1941, May 19: U.S. Army Surgeon General's Office: "homosexual proclivities"
Jonathan Ned Katz notes that this first reference to "homosexual proclivities" as one of the "deviations" that disqualified men from serving in the U.S. Army, also constitutes the first federal, state sponsored institutionalization of the secondary term of the heterosexual-homosexual binary.

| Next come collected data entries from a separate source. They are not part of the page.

#[export] Program Instance entry_codec : Codec writeEntry readEntry :=
  {| image e := image writeUInt64 readUInt64 (segmentIndex e) ++ image writeUInt32 readUInt32 (assignedReplicas e) ++
                image writeUInt32 readUInt32 (provenReplicas e);
     fits _ e := u64 (segmentIndex e) ∧ u32 (assignedReplicas e) ∧ u32 (provenReplicas e) |}.
Next Obligation. intros max e (H1 & H2 & H3). cbv beta. unfold writeEntry. by emit max. Qed.
Next Obligation.
  intros max [a b c] (H1 & H2 & H3). eapply reads_bind; [by apply codec_reads|]. eapply reads_bind; [by apply codec_reads|].
  cbv beta. cbn [provenReplicas]. rewrite <- (app_nil_r (image _ _ c)). eapply reads_bind; [by apply codec_reads|apply reads_ret].
Qed.
Next Obligation.
  refine (consumes_mono _ _ _ (consumes_bind _ _ _ _ codec_consumes (λ a, consumes_bind _ _ _ _ codec_consumes
    (λ b, consumes_bind _ _ _ _ codec_consumes (λ c, consumes_ret (Entry a b c) (λ _ r l, l = [] ∧ r = Entry a b c) _)))) _);
    [done|].
  intros max r l (a & l1 & l2 & -> & [-> Ha] & b & l3 & l4 & -> & [-> Hb] & c & l5 & l6 & -> & [-> Hc] & -> & ->).
  by rewrite app_nil_r.
Qed.
Next Obligation. intros max e (H1 & H2 & H3). by emit max. Qed.
Next Obligation.
  apply safe_bind; [apply codec_safe|intros a]. apply safe_bind; [apply codec_safe|intros b].
  apply safe_bind; [apply codec_safe|intros c]. apply safe_ret.
Qed.

(** Counted lists. *)
Section counted.
Context {A : Type} (write : A → M Writer.t unit) (read : M Reader.t A) `{!Codec write read}.

Definition counted_image (l : list A) : list Z :=
  image writeUInt32 readUInt32 (Z.of_nat (length l)) ++ list_image write read l.

Definition counted_fits (max limit : Z) (l : list A) : Prop :=
  Z.of_nat (length l) ≤ limit ∧ limit ≤ u32_max ∧ Forall (fits write read max) l.

Lemma counted_writes max limit l : counted_fits max limit l → writes (writeCounted write l) (counted_image l).
Proof.
  intros (Hn & Hl & Hf). apply writes_bind; [apply (codec_writes max)|by apply (list_writes write read max)].
  unfold fits; simpl. unfold u32. lia.
Qed.

Lemma counted_reads max limit l : counted_fits max limit l → reads (readCounted limit read) max (counted_image l) l.
Proof.
  intros (Hn & Hl & Hf). apply reads_bind with (Z.of_nat (length l)).
  - rewrite <- (app_nil_r (image _ _ _)). apply reads_bind with (Z.of_nat (length l)).
    + apply codec_reads. unfold fits; simpl. unfold u32. lia.
    + unfold require. replace (Z.of_nat (length l) <=? limit) with true by lia. eapply reads_lift; [done|apply reads_ret].
  - rewrite Nat2Z.id. by apply list_reads.
Qed.

Lemma counted_bytes max limit l : counted_fits max limit l → Forall byte (counted_image l).
Proof.
  intros (_ & _ & Hf). apply Forall_app_2; [apply be_bytes|]. unfold list_image.
  induction Hf as [|x l Hx _ IH]; [constructor|]. apply Forall_app_2; [by apply (codec_bytes max)|exact IH].
Qed.
End counted.

(** The C++ types of the fields of a message. *)
Definition typed (m : HistorySyncMessage) : Prop :=
  match m with
  | CheckpointRequest i h => u64 i ∧ u64 h
  | CheckpointResponse i c => u64 i ∧ Forall byte c
  | SnapshotManifestRequest i _ => u64 i
  | SnapshotManifestResponse i _ h _ t c => u64 i ∧ u64 h ∧ u64 t ∧ u32 c
  | SnapshotChunkRequest i _ k => u64 i ∧ u64 k
  | SnapshotChunkResponse i k t b _ => u64 i ∧ u64 k ∧ u64 t ∧ Forall byte b
  | HistoryRangeRequest i h c => u64 i ∧ u64 h ∧ byte c
  | ArchiveIndexRequest i s c | ReplicationStatusRequest i s c => u64 i ∧ u64 s ∧ u32 c
  | ArchiveIndexResponse i cs => u64 i ∧ Forall (Forall byte) cs
  | ArchiveProviderAnnouncement r => Forall byte r
  | ArchiveSegmentsAnnouncement _ rs t s => Forall (λ r, u64 r.1 ∧ u64 r.2) rs ∧ i64 t ∧ Forall byte s
  | ArchivalChallengeMessage c => Forall byte c
  | ArchivalProofMessage p => Forall byte p
  | ReplicationStatusResponse i es =>
      u64 i ∧ Forall (λ e, u64 (segmentIndex e) ∧ u32 (assignedReplicas e) ∧ u32 (provenReplicas e)) es
  end.

Lemma require_Ok b what u : require b what = Ok u ↔ b = true.
Proof. unfold require. rewrite throw_if_Ok. apply negb_false_iff. Qed.

Lemma bytes_fit l n what u : requireBytes l n what = Ok u → Forall byte l → n ≤ kMaxMessageBytes →
  fits writeBytes readBytes kMaxMessageBytes l.
Proof.
  unfold requireBytes. rewrite require_Ok, andb_true_iff. intros [_ Hs] Hb Hn. unfold fits; simpl.
  unfold sized_fits, kMaxMessageBytes, u32_max in *. split_and!; [lia|lia|done].
Qed.

Lemma id_fits s what u : requireId s what = Ok u → fits writeString readString kMaxMessageBytes s.
Proof.
  unfold requireId. rewrite require_Ok. unfold isDigestHex. destruct (string_size s =? 64) eqn:E; [|done]. intros _.
  unfold fits; simpl. unfold kMaxMessageBytes, u32_max. lia.
Qed.

Lemma tag_roundtrip m : tag_type (type_tag (typeOf m)) = Some (typeOf m) ∧ 1 ≤ type_tag (typeOf m) ≤ 15.
Proof. destruct m; vm_compute; (split; [reflexivity|split; discriminate]). Qed.

(** Opens the checks of [validate] into what each field satisfies. *)
Ltac checks H := repeat lazymatch type of H with
  | (_ ≫= _) = Ok _ => let E := fresh "Hchk" in apply bind_Ok in H as ([] & E & H)
  end.
Ltac note_fields := repeat match goal with
  | H : requireBytes ?l ?n ?w = Ok _, Hb : Forall byte ?l |- _ =>
      pose proof (bytes_fit l n w _ H Hb ltac:(vm_compute; discriminate)); clear H
  | H : requireId ?s ?w = Ok _ |- _ => apply id_fits in H
  | H : require _ _ = Ok _ |- _ => apply require_Ok in H
  | H : _ && _ = true |- _ => apply andb_true_iff in H as [? ?]
  end.

(** Runs an encoder and its decoder field by field. *)
Ltac wire_step := lazymatch goal with
  | |- writes (writeCounted _ _) _ => eapply counted_writes
  | |- writes (_ ≫= _) _ => eapply writes_bind
  | |- writes _ _ => apply (codec_writes kMaxMessageBytes)
  | |- Forall byte (counted_image _ _ _) => eapply counted_bytes
  | |- Forall byte (_ ++ _) => apply Forall_app_2
  | |- Forall byte (image _ _ _) => apply (codec_bytes kMaxMessageBytes)
  | |- reads (mret _) _ _ _ => apply reads_ret
  | |- reads (readCounted _ _) _ _ _ => apply counted_reads
  | |- reads (_ ≫= _) _ (_ ++ _) _ => eapply reads_bind
  | |- reads (_ ≫= _) _ _ _ => eapply reads_last
  | |- reads _ _ (image _ _ _) _ => apply codec_reads
  end.
Ltac wire := eexists; split; [|split]; repeat wire_step; eassumption.

Lemma requireAll_Ok {A} (body : A → result unit) l u : requireAll body l = Ok u ↔ ∀ x, x ∈ l → body x = Ok tt.
Proof. apply foldR_unit. Qed.

Lemma siblings_fit proof u : Z.of_nat (length proof) ≤ kMaxProofSiblings →
  requireAll (λ sibling, requireId sibling "chunk proof sibling") proof = Ok u →
  counted_fits writeString readString kMaxMessageBytes kMaxProofSiblings proof.
Proof.
  intros Hn Hall. unfold counted_fits. split_and!; [done|done|]. apply Forall_forall. intros s Hs.
  eapply id_fits. by apply (proj1 (requireAll_Ok _ _ _) Hall).
Qed.

Lemma commitments_fit cs u : Z.of_nat (length cs) ≤ kMaxIndexEntries → Forall (Forall byte) cs →
  requireAll (λ c, requireBytes c kMaxSegmentCommitmentBytes "segment commitment size") cs = Ok u →
  counted_fits writeBytes readBytes kMaxMessageBytes kMaxIndexEntries cs.
Proof.
  intros Hn Hb Hall. unfold counted_fits. split_and!; [done|done|]. rewrite Forall_forall in *. intros c Hc.
  eapply bytes_fit; [by apply (proj1 (requireAll_Ok _ _ _) Hall)|by apply Hb|done].
Qed.

Lemma history_body m : typed m → validate m = Ok tt →
  ∃ L, writes (writeBody m) L ∧ Forall byte L ∧ reads (readBody (typeOf m)) kMaxMessageBytes L m.
Proof.
  intros Ht Hv. destruct m; simpl in Ht, Hv; checks Hv; destruct_and?; note_fields;
    unfold writeBody, readBody, typeOf; try solve [wire].
  - apply Z.leb_le in H5. apply siblings_fit in Hv; [|done]. wire.
  - apply Z.leb_le in H2. apply commitments_fit in Hv; [|done..]. wire.
  - assert (counted_fits writeRange readRange kMaxMessageBytes kMaxSegmentRanges ranges).
    { unfold counted_fits. split_and!; [lia|done|done]. }
    assert (fits writeString readString kMaxMessageBytes providerId).
    { unfold SafeScalar.isSafeIdentifier in *. destruct (empty_string providerId || _) eqn:E; [discriminate|].
      apply orb_false_iff in E as [_ E]. unfold fits; simpl. unfold kMaxMessageBytes, u32_max. lia. }
    wire.
  - assert (counted_fits writeEntry readEntry kMaxMessageBytes kMaxIndexEntries entries).
    { unfold counted_fits. split_and!; [lia|done|done]. }
    wire.
Qed.

Lemma read_message m L : reads (readBody (typeOf m)) kMaxMessageBytes L m →
  accepts readMessage kMaxMessageBytes (image writeUInt16 readUInt16 (type_tag (typeOf m)) ++ L) m.
Proof.
  intros Hr. destruct (tag_roundtrip m) as [Htag Hrange].
  eapply accepts_bind; [apply codec_reads; unfold fits; simpl; lia|].
  apply (accepts_lift _ _ _ _ tt); [apply require_Ok; change (type_tag REPLICATION_STATUS_RESPONSE) with 15; lia|].
  rewrite Htag. eapply accepts_last; [exact Hr|]. apply accepts_end, accepts_ret.
Qed.

Lemma history_canonical bs m : typed m → decode bs = Ok m ↔ encode m = Ok bs.
Proof.
  intros Ht. split.
  - unfold decode. intros (u & _ & E)%bind_Ok. apply bind_Ok in E as (q & _ & E). apply bind_Ok in E as (u' & _ & E).
    apply bind_Ok in E as (again & Ha & E). apply bind_Ok in E as (u2 & Hc & E). injection E as <-.
    apply require_Ok, bool_decide_eq_true in Hc. by subst again.
  - intros E. pose proof E as E'. unfold encode in E'. apply bind_Ok in E' as ([] & Hv & E').
    apply bind_Ok in E' as (out & Hw & E'). apply bind_Ok in E' as ([] & Hsz & E'). injection E' as ->.
    destruct (history_body m Ht Hv) as (L & HwL & HbL & HrL). destruct (tag_roundtrip m) as [_ Hrange].
    assert (writes (writeMessage m) (image writeUInt16 readUInt16 (type_tag (typeOf m)) ++ L)) as Hwm.
    { apply writes_bind; [|exact HwL]. apply (codec_writes kMaxMessageBytes). unfold fits; simpl. lia. }
    rewrite (writes_bytes _ _ Hwm) in Hw. injection Hw as <-. unfold decode. rewrite require_Ok in Hsz. rewrite Hsz.
    cbn [mbind result_bind require throw_if negb bool_decide andb]. 
    rewrite (parse_accepts _ _ _ m); [|done| |by apply read_message].
    2: { apply (Forall_app_2 byte (be 2 (type_tag (typeOf m))) L); [apply be_bytes|exact HbL]. }
    cbn [mbind result_bind]. rewrite Hv. cbn [mbind result_bind]. rewrite E. cbn [mbind result_bind].
    by rewrite bool_decide_eq_true_2.
Qed.
End HistoryFacts.

(** ** Lemmas on the guard *)

Module GuardFacts.
Import RequestGuard.

Inductive op :=
| OpOpen (peerId : string) (type : HistorySyncMessageType) (now : Z)
| OpAccept (peerId : string) (requestId : Z) (type : HistorySyncMessageType) (now : Z)
| OpServe (peerId : string) (bytes now : Z)
| OpExpire (now : Z).

Definition run (s : t) (o : op) : t :=
  match o with
  | OpOpen p ty now => (openRequest p ty now s).2
  | OpAccept p id ty now => (acceptResponse p id ty now s).2
  | OpServe p bytes now => (admitServe p bytes now s).2
  | OpExpire now => (expire now s).2
  end.

Lemma run_limits s o : limits (run s o) = limits s.
Proof. destruct o; simpl; unfold openRequest, acceptResponse, admitServe; by repeat case_match. Qed.

(** The request [id] of a peer, when it is outstanding. *)
Definition request (s : t) (peerId : string) (id : Z) : option Outstanding := requests (peer s peerId) !! id.

Lemma request_set_peer s q p q' id :
  request (set_peer q p s) q' id = if decide (q = q') then requests p !! id else request s q' id.
Proof.
  unfold request, peer, set_peer. simpl. case_decide as E; [subst; by rewrite lookup_insert_eq|by rewrite lookup_insert_ne].
Qed.

(** What one call does to the outstanding requests: it issues the next id, or
    only forgets requests. *)
Lemma run_requests s o :
  (nextRequestId (run s o) = nextRequestId s ∧
   ∀ q id r, request (run s o) q id = Some r → request s q id = Some r) ∨
  (∃ q ty now response, o = OpOpen q ty now ∧ HistoryCodec.expectedResponse ty = Some response ∧
   nextRequestId (run s o) = wrap64 (nextRequestId s + 1) ∧
   ∀ q' id r, request (run s o) q' id = Some r → request s q' id = Some r ∨
     (q' = q ∧ id = nextRequestId s ∧ r = Open response now)).
Proof.
  destruct o as [q ty now|q i ty now|q bytes now|now]; simpl.
  - unfold openRequest. destruct (HistoryCodec.expectedResponse ty) as [response|] eqn:Er; [|by left].
    destruct (empty_string q); [by left|]. destruct (tableFull s q); [by left|].
    destruct (_ <=? _).
    + left. split; [done|]. intros q' id r. simpl. rewrite request_set_peer. case_decide as E; [by subst|done].
    + right. exists q, ty, now, response. split_and!; [done|done|done|]. intros q' id r. simpl.
      unfold request at 1, peer at 1. simpl. destruct (decide (q = q')) as [<-|Hne].
      2: { rewrite lookup_insert_ne by done. by left. }
      rewrite lookup_insert_eq. simpl. destruct (requests (peer s q) !! nextRequestId s) eqn:En; [by left|].
      destruct (decide (nextRequestId s = id)) as [<-|Hi].
      * rewrite lookup_insert_eq. intros [= <-]. by right.
      * rewrite lookup_insert_ne by done. by left.
  - left. unfold acceptResponse. destruct (peers s !! q) as [p|] eqn:Ep; [|done].
    destruct (requests p !! i) as [req|] eqn:Ereq; [|done]. destruct (_ || _); [done|]. split; [done|].
    intros q' id r. simpl. rewrite request_set_peer. case_decide as E; [subst q'|done]. simpl.
    intros [Hne Hlk]%lookup_delete_Some. unfold request, peer. by rewrite Ep.
  - left. unfold admitServe. destruct (_ || _); [done|]. destruct (tableFull s q); [done|].
    assert (∀ c p, requests (if c : bool then Peer (requests p) now 0 else p) = requests p) as Hreq by (by intros []).
    destruct (_ <? wrap64 _); (split; [done|]); intros q' id r; simpl; rewrite request_set_peer;
      (case_decide as E; [subst q'; by rewrite ?Hreq|done]).
  - left. split; [done|]. intros q id r. unfold request, peer. simpl. rewrite lookup_omap.
    destruct (peers s !! q) as [p|]; simpl; [|done]. unfold keptPeer. case_match; simpl; [by rewrite lookup_empty|].
    unfold live. by intros [Hlk _]%map_lookup_filter_Some.
Qed.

According to Allan Bérubé in Coming Out Under Fire:
After the Army Surgeon General's Office had issued its own screening circular to induction station examiners and Selective Service revised Circular No. 1 to bring the two [earlier] directives into line, both screening directives for the first time included "homosexual proclivities" in their lists of disqualifying "deviations."
Bérubé adds:
The Army circular also listed "many homosexual persons" among those to be rejected because of "psychopathic personality disorders," whereas the Selective Service circular instructed draft board doctors to refer all suspected homosexual cases to the regional Medical Advisory Board psychiatrists for closer examination.[1]
Katz explains: without explicitly mentioning heterosexuality, apparently, the U.S. Selective Service installed that unnamed sexual ideal as that from which unfit men deviated.
This was not only a new discursitve construction but a bureacratic ruling that actively threatend homosexual men and caused numbers of them to be rejected or dismissed from the U.S. military. It also, for the first time, installed an unnamed heterosexuality as the official, federal state norm.
Notes
1 Allan Bérubé, Coming Out Under Fire: The History of Gay Men and Women in World War II (NY: Free Press/Macmillian, 1990), page 12, note 11 on pages 291-92, citing "Neuropathic Examination of Applicaants for Voluntary Enlistment and Selectees for Induction," Circular Letter No. 19, War Department, March 12, 1941, reprinted in War Medicine 1 (May 1941): 418-25; Selective Service Medical Circular No. 1 (revised May 19, 1941).
Bérubé's notes add:
On the addition of the homosexual sections see Patrick S. Madigan, "Military Psychiatry," Psychiatry 4 (May 1941): 228-29; and Report of Meeting of the Psychiatric Advisory Committee, National Headquarters, Selective Service System, February 25, 1941, Folder: "Selective Service System," C. A. Dykstra, Director, Box 23, Overholser Papers.